Work required: Beginning with the first line, please repeat the entries exactly and end on the line that contains "- the stream".

Stored records:
☆ ☆ ☆ ☆ ☆

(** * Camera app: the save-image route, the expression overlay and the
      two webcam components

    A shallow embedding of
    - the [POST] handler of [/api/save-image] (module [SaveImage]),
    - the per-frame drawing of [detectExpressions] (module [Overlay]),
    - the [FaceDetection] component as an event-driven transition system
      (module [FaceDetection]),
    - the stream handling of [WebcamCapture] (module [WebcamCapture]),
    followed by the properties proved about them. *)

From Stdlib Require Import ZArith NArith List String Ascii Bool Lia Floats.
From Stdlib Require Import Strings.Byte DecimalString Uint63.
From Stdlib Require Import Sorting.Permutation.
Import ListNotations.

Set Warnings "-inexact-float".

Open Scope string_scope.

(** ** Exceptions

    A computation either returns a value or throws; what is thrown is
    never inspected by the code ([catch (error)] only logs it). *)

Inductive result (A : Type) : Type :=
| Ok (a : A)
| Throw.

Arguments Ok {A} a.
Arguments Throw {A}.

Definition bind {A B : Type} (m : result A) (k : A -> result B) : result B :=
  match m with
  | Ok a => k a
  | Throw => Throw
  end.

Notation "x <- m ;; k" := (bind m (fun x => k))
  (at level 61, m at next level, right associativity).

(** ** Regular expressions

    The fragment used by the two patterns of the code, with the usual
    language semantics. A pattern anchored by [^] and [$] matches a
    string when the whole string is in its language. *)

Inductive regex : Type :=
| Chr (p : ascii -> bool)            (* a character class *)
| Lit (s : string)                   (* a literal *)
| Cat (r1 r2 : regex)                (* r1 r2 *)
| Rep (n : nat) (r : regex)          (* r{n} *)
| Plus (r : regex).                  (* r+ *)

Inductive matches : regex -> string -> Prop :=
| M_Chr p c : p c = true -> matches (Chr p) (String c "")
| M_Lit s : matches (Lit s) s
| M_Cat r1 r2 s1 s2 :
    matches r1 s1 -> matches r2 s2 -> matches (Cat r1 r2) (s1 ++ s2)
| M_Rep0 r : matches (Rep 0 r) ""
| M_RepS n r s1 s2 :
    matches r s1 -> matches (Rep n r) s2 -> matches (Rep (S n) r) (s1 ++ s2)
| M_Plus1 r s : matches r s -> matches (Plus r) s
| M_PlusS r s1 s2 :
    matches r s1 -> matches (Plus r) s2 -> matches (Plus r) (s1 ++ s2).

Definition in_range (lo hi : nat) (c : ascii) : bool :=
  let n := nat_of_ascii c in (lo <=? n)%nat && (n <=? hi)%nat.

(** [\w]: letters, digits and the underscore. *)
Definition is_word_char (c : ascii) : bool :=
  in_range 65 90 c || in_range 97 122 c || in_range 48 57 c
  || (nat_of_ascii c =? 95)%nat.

☆ ☆ ☆ ☆ ☆

Output of the exercise:
(** * Camera app: the save-image route, the expression overlay and the
      two webcam components

    A shallow embedding of
    - the [POST] handler of [/api/save-image] (module [SaveImage]),
    - the per-frame drawing of [detectExpressions] (module [Overlay]),
    - the [FaceDetection] component as an event-driven transition system
      (module [FaceDetection]),
    - the stream handling of [WebcamCapture] (module [WebcamCapture]),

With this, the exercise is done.